The regulatory landscape, however, is also becoming more demanding. For example, implementation of the local Crypto Asset Reporting Framework earlier this year has introduced new reporting obligations for LPFs that include tokenised real estate or digital securities in their portfolios.
Indeed, for virtual assets, client reaction to the city’s 2026 crypto-inclusive LPF guidelines has been one of cautious optimism, Reid-Kay says: “Managers are not rushing in blindly, but the removal of tax ambiguity is critical. Clients now see crypto-inclusive LPFs as viable structures—provided governance, custody and valuation are handled properly.”

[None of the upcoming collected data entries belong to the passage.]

Definition by_regime (regime : MarketRegime) (calm normal hot toxic : f64) : f64 :=
  match regime with Calm => calm | Normal => normal | Hot => hot | Toxic => toxic end.

Definition probability_positive (competition_score risk_score failure_pressure latency_penalty
    poor_realization gas_pressure builder_pressure : f64) (regime : MarketRegime) : f64 :=
  let base_drag :=
    (competition_score * 0.29 + risk_score * 0.23 + failure_pressure * 0.17 + latency_penalty * 0.10
     + poor_realization * 0.09 + gas_pressure * 0.06 + builder_pressure * 0.06)%f64 in
  let regime_drag := by_regime regime 0.00 0.03 0.08 0.16 in
  fclamp_in (1.0 - base_drag - regime_drag)%f64 0.04 0.985.

Definition dynamic_threshold (self : AdaptivePolicy) (mempool_density failure_pressure gas_pressure
    latency_penalty poor_realization cluster_heat builder_pressure : f64) (regime : MarketRegime) : f64 :=
  let regime_base := by_regime regime 0.92 1.08 1.42 1.95 in
  let continuous :=
    (1.0 + mempool_density * 0.28 + failure_pressure * 0.52 + gas_pressure * 0.22
     + latency_penalty * 0.24 + poor_realization * 0.30 + cluster_heat * 0.24
     + builder_pressure * 0.38)%f64 in
  (base_threshold_usd self * regime_base * continuous)%f64.

Definition path_execution_penalty_usd (expected_profit_usd builder_pressure failure_pressure
    latency_penalty gas_pressure context_toxicity_score : f64) : f64 :=
  let path_stress := fclamp01
    (builder_pressure * 0.34 + failure_pressure * 0.24 + latency_penalty * 0.18
     + gas_pressure * 0.12 + context_toxicity_score * 0.12)%f64 in
  (expected_profit_usd * path_stress * 0.18)%f64.

Definition min_probability_threshold (regime : MarketRegime) : f64 := by_regime regime 0.54 0.60 0.66 0.74.
Definition max_competition_threshold (regime : MarketRegime) : f64 := by_regime regime 0.78 0.72 0.64 0.52.
Definition max_risk_threshold (regime : MarketRegime) : f64 := by_regime regime 0.80 0.74 0.66 0.56.
(** The sums of the re-estimation have the shapes of the model. *)
Definition estimates_shape (s o : nat) (e : Estimates) : Prop :=
  shape s s (new_transition e) /\ shape s o (new_emission e) /\ length (new_initial e) = s.
Lemma foldl_inv {A B} (P : A -> Prop) (f : A -> B -> A) l a :
  (forall a b, P a -> P (f a b)) -> P a -> P (foldl f a l).
Proof. intros F. revert a; induction l as [|b l IH]; simpl; auto. Qed.
Lemma estimate_shape s o self first alphas betas observations e :
  estimates_shape s o e -> estimates_shape s o (estimate self first alphas betas observations e).
Proof.
  revert first alphas betas e; induction observations as [|obs observations IH];
    intros first [|alpha alphas] [|beta betas] e W; try done.
  simpl. apply IH. apply foldl_inv; [|done]. intros e' i (T & E & I). split_and!; simpl.
  - case_match; [|done]. apply foldl_inv; [|done]. intros m j. apply add_at_shape.
  - by apply add_at_shape.
  - case_match; [by rewrite length_insert|done].
Qed.
Lemma baum_welch_step_wf s o observations self :
  hmm_wf s o self -> hmm_wf s o (baum_welch_step nd_sum observations self).
Proof.
  intros W. destruct (hmm_dimensions _ _ _ W) as [S O]. unfold baum_welch_step. rewrite S, O. cbv zeta.
  match goal with |- context [estimate self true ?a ?b observations ?e] =>
    destruct (estimate_shape s o self true a b observations e) as (T & E & I) end.
  { split_and!; simpl; [apply from_elem_shape..|apply length_replicate]. }
  destruct W as (? & ? & ? & ? & ? & ?). unfold hmm_wf; simpl.
  split_and!; try done; [by apply normalize_rows_shape..|by rewrite normalize_length].
Qed.
(** Learning keeps the model well formed, whatever is observed. *)
Theorem baum_welch_wf s o self observations max_iter tol :
  hmm_wf s o self -> hmm_wf s o (baum_welch nd_sum self observations max_iter tol).
Proof.
  unfold baum_welch. destruct (_ <? 2)%nat; [done|]. generalize (fneg f64_inf).
  revert self; induction max_iter as [|n IH]; intros self previous W; [done|]. simpl.
  pose proof (baum_welch_step_wf _ _ observations _ W) as W'.
  destruct (_ <? tol)%f64; [done|]. by apply IH.
Qed.
(** A likelihood is a share or not a number. *)
Theorem forward_range self observations :
  let p := forward_algorithm nd_sum self observations in
  is_nan p = true \/ (0 <=? p)%f64 && (p <=? 1)%f64 = true.
Proof.
  cbv zeta. unfold forward_algorithm. destruct (last _); [|by right].
  set (x := sum_over _ _). destruct (is_nan x) eqn:N; [left; by destruct x|right].
  destruct (fclamp_in_range x 0.0 1.0 eq_refl N) as [-> ->]. done.
Qed.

Further, as the trends towards re-domiciliation accelerates with over 30 funds successfully migrating from the Caymans to Hong Kong by the end of 2025, the Companies Registry is expected to tighten its scrutiny on the economic substance of such migrating entities. Regulators are keen to ensure that Hong Kong does not become a rubber stamp jurisdiction but rather a hub where management and control are demonstrably local.
The challenge for the next two years will be balancing rigorous compliance with the need to remain competitive. The cost of maintaining a Responsible Person and conducting annual audits has risen, creating a higher barrier to entry for boutique fund managers.
Still, for the majority of mid-to large-cap players, compliance costs are a necessary premium for the prestige and market access that a Hong Kong domicile provides.
“For credible managers, the substance requirements are not a deterrent – they are the price of entry. Two experienced staff and HK$2 million (US$254,000) in spend is modest compared to the benefit of a zero percent carried interest regime and long-term tax certainty,” Reid-Kay says.
The city has successfully leveraged its common law heritage and proximity to the second largest economy on earth to create a product that is both globally compliant and commercially attractive.
Conclusion
Hong Kong LPFs have successfully redefined the city’s role in the global financial hierarchy. By providing a legal framework mirroring the flexibility of offshore jurisdictions while offering the protections of an onshore financial centre, the Special Administrative Region has effectively challenged the long-standing dominance of Caribbean tax havens.
The empirical data speaks volumes: with nearly 1500 funds registered and a robust growth rate, LPF are no longer an experiment but are now a cornerstone of the city’s asset management sector.
For investors in Hong Kong property and beyond, LPFs provides a sophisticated, tax efficient and transparent vehicle – one uniquely positioned to capture the next cycle of Asian growth. As the global regulatory environment trends toward greater transparency, Hong Kong’s LPF regime stands as a model for how a modern financial hub can adapt and thrive in a post-offshore world.